Que pensez-vous de 2020 année de la BD ?
Je suis un peu circonspecte. Pour l’instant, je ne vois pas la lumière mise sur le vrai sujet : la précarité des auteurs.
Si cette année est l'occasion de trouver des solutions pour qu’auteur devienne un métier vivable, qu’il permettre aux auteurs d'en vivre et pas juste de survivre, je serais ravie. Mais j'ai l'impression que c'est beaucoup d'annonces et de communication.
Le féminisme, est l‘une de vos principales causes. Qu'est ce qui, d'après vous, reste à faire dans la bande dessinée ?
Continuer exactement comme ça, et ne pas faiblir ! Il y a eu beaucoup de victoires ces dernières années, notamment pour les festivals de bande dessinée, et les institutions qui se sont mises au goût du jour. Ils ont découvert qu'il y avait beaucoup de femmes dans la bande dessinée et beaucoup de lectrices.

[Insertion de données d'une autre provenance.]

(* ===== verification/TreeBalance.v ===== *)
(** * The state of the rebalancing cascade, and its split step

    [Bal] is the invariant of the loop of [_balance_and_write_tree]: the whole
    tree is well formed and every page but the one on the stack is healthy. *)

From S2P Require Import Prelude Bytes Bisect Entities Codec Fs Pager Cache Tree.
From S2P Require Import CodecFacts PagerFacts CacheFacts CacheOps.
From S2P Require Import TreeSizes TreeShape TreeSteps TreeSearch TreeStore TreeFind TreeSplit.

Definition has_kids (t : tree) : Prop := match t with Node _ _ [] => False | _ => True end.

(** The pages may be numbered up to a limit of the caller's choice; page ids
    have 64 bits. *)
Class Limit := { page_limit : Z; page_limit_le : page_limit <= 2 ^ 64 }.

(** The ids the file format has room for. *)
Definition all_ids : Limit := {| page_limit := 2 ^ 64; page_limit_le := Z.le_refl _ |}.

Ltac limit_lia := pose proof page_limit_le; lia.

(** [n] bounds the pages that may still be fetched, made dirty or allocated. *)
Record Bal {L : Limit} (ps kmax : Z) (ctx : context) (t : tree) (l : loc) (n : Z) (tr : BPlusTree) (D : Disk) : Prop := {
  ba_ps : dk_ps D = ps;
  ba_rep : Rep {[tid t]} ∅ (tr_store tr) D (nodes (plug ctx t));
  ba_holds : holds (tr_store tr) (tid t) l;
  ba_shield : shielded {[tid t]} n (tr_store tr);
  ba_next : next_page_id (dk_meta D) + n <= page_limit;
  ba_root : root_page_id (dk_meta D) = tid (plug ctx t);
  ba_wf : Wf ps kmax (plug ctx t);
  ba_pages : pages_ok ps (tid (plug ctx t)) (below t ++ ctx_nodes ctx (tid t));
  ba_size : calculate_page_size (root_of t) <= ps + overflow ps t;
  ba_kids : ctx = [] -> has_kids t;
}.

Lemma tid_plug ctx t t' : tid t = tid t' -> tid (plug ctx t) = tid (plug ctx t').
Proof.
  revert t t'. induction ctx as [|f ctx IH]; intros t t' H; [done|]. simpl. apply IH. by rewrite !tid_fill.
Qed.

(** The pages around the one on the stack. *)
Definition around (ctx : context) (t : tree) : list (Z * Page) := below t ++ ctx_nodes ctx (tid t).

Lemma nodes_around ctx t : nodes (plug ctx t) ≡ₚ (tid t, root_of t) :: around ctx t.
Proof. by rewrite nodes_plug, nodes_below. Qed.

Lemma deref_internal_bind {B} pend loose tr D ns id lm slots l (f : InternalPage -> M BPlusTree B) :
  Rep pend loose (tr_store tr) D ns -> (id, internal_of lm slots) ∈ ns -> holds (tr_store tr) id l ->
  exists lsn, lsn_fits (PInternal {| internal_lsn := lsn; leftmost_child_page_id := lm; internal_slots := slots |}) /\
    (deref_internal l ≫= f) tr =
      f {| internal_lsn := lsn; leftmost_child_page_id := lm; internal_slots := slots |} tr.
Proof.
  intros Hr He Hl. destruct (rep_deref _ _ _ _ _ _ _ _ Hr He Hl) as (p & Ho & Hq & Hf).
  apply erase_internal in Hq as (lsn & ->). exists lsn. split; [done|].
  apply bind_Ok. unfold deref_internal. pose proof (deref_run _ _ _ Ho) as E.
  by rewrite (in_store_bind _ _ _ _ _ E), set_store_same.
Qed.

(** ** The parent of a split *)

Lemma insort_frame f a k b : keys_lt (page_keys (frame_page_with f (tid a) (kid_slot <$> [(k, b)]))) ->
  insort_internal {| islot_key := k; child_page_id := tid b |} (frame_slots1 f (tid a) ++ frame_slots2 f) =
    frame_slots1 f (tid a) ++ (kid_slot <$> [(k, b)]) ++ frame_slots2 f.
Proof.
  intros Hs. unfold insort_internal, py_insert. cbn [islot_key].
  unfold page_keys, frame_page_with, internal_of in Hs. cbn [internal_slots] in Hs.
  rewrite !fmap_app in Hs. change (islot_key <$> (kid_slot <$> [(k, b)])) with [k] in Hs.
  apply keys_lt_app in Hs as (_ & Hs2 & Hs1). apply keys_lt_cons in Hs2 as [Hs2 _].
  rewrite fmap_app, (bisect_right_app bytes_ltb).
  - rewrite length_fmap, take_app_length, drop_app_length. done.
  - eapply Forall_impl; [exact Hs1|]. intros x Hx. apply bytes_lt_le. by apply Forall_cons in Hx as [Hx _].
  - exact Hs2.
Qed.

Lemma page_keys_root_of id c kids : page_keys (root_of (Node id c kids)) = kids.*1.
Proof. simpl. apply kid_slot_keys. Qed.

Lemma sorted_page_keys t : items_sorted (flat t) -> keys_lt (page_keys (root_of t)).
Proof.
  destruct t as [id link slots|id c kids]; intros Hs.
  - simpl in *. apply records_keys_lt in Hs. by rewrite records_Rec in Hs.
  - rewrite page_keys_root_of. simpl in Hs. fold (kids_flat kids) in Hs.
    apply items_sorted_app in Hs as (_ & _ & Hs). by apply kids_flat_seps_lt.
Qed.

Lemma wf_sub_sorted ps kmax ctx t : Wf ps kmax (plug ctx t) -> items_sorted (flat t).
Proof.
  intros [_ Hs _ _]. rewrite flat_plug in Hs. apply items_sorted_app in Hs as (_ & _ & Hs).
  by apply items_sorted_app in Hs as (_ & Hs & _).
Qed.

Lemma wf_sub_fits ps kmax ctx t : Wf ps kmax (plug ctx t) -> Forall (item_fits ps kmax) (flat t).
Proof. intros [_ _ _ Hf]. rewrite flat_plug, !Forall_app in Hf. tauto. Qed.

(** The pages of a context whose page has further children. *)
Lemma nodes_plug_fills ctx f a rest : nodes (plug ctx (fills f a rest)) ≡ₚ
  (frame_id f, frame_page_with f (tid a) (kid_slot <$> rest)) ::
  seg_nodes a rest ++ frame_siblings f ++ ctx_nodes ctx (frame_id f).
Proof.
  rewrite nodes_plug, nodes_below, below_fills, tid_fills, root_of_fills. simpl. solve_Permutation.
Qed.

Lemma frame_page_slots f hole : frame_page f hole = internal_of (frame_lm f hole) (frame_slots1 f hole ++ frame_slots2 f).
Proof. destruct f; simpl; [done|]. by rewrite <-app_assoc. Qed.

Lemma internal_of_size lm slots : calculate_page_size (internal_of lm slots) = 32 + internal_body slots.
Proof. apply internal_page_size. Qed.

Lemma leaf_of_size link slots : calculate_page_size (leaf_of link slots) = 32 + leaf_body slots.
Proof. apply leaf_page_size. Qed.

Lemma frame_page_with_size f hole k b : calculate_page_size (frame_page_with f hole (kid_slot <$> [(k, b)])) =
  calculate_page_size (frame_page f hole) + 20 + len k.
Proof.
  rewrite frame_page_slots. unfold frame_page_with. rewrite !internal_of_size, !internal_body_app.
  change (kid_slot <$> [(k, b)]) with [kid_slot (k, b)]. rewrite internal_body_cons.
  change (internal_body []) with 0. simpl. lia.
Qed.

(** ** The split step *)

Lemma bind_split {S} (m m' : M S unit) s s' a : (m;; m') s = (s', Ok a) ->
  exists s1, m s = (s1, Ok tt) /\ m' s1 = (s', Ok a).
Proof.
  unfold mbind, M_bind. destruct (m s) as [s1 [[]|e]] eqn:E; [|done]. intros H. by exists s1.
Qed.

Section split.
Context {L : Limit} (ps kmax lsn : Z) (Hps : good_page_size ps) (Hkb : good_key_bound ps kmax) (Hlsn : fits 8 lsn = true).
Context (Hsmall : small_keys ps kmax).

Malgre ces belles avancées, j'observe que lorsqu'une femme est en sélection pour le Grand Prix ( Catherine Meurisse), on pense que c'est un acte politique. Et qu'on l'a mise là, histoire de mettre une femme.
Et on n'arrive toujours pas à accepter qu'elle soit juste une autrice de très grand talent.
Cela prend du temps de finir de venir à bout de cette vieille image de club de garçons de la BD."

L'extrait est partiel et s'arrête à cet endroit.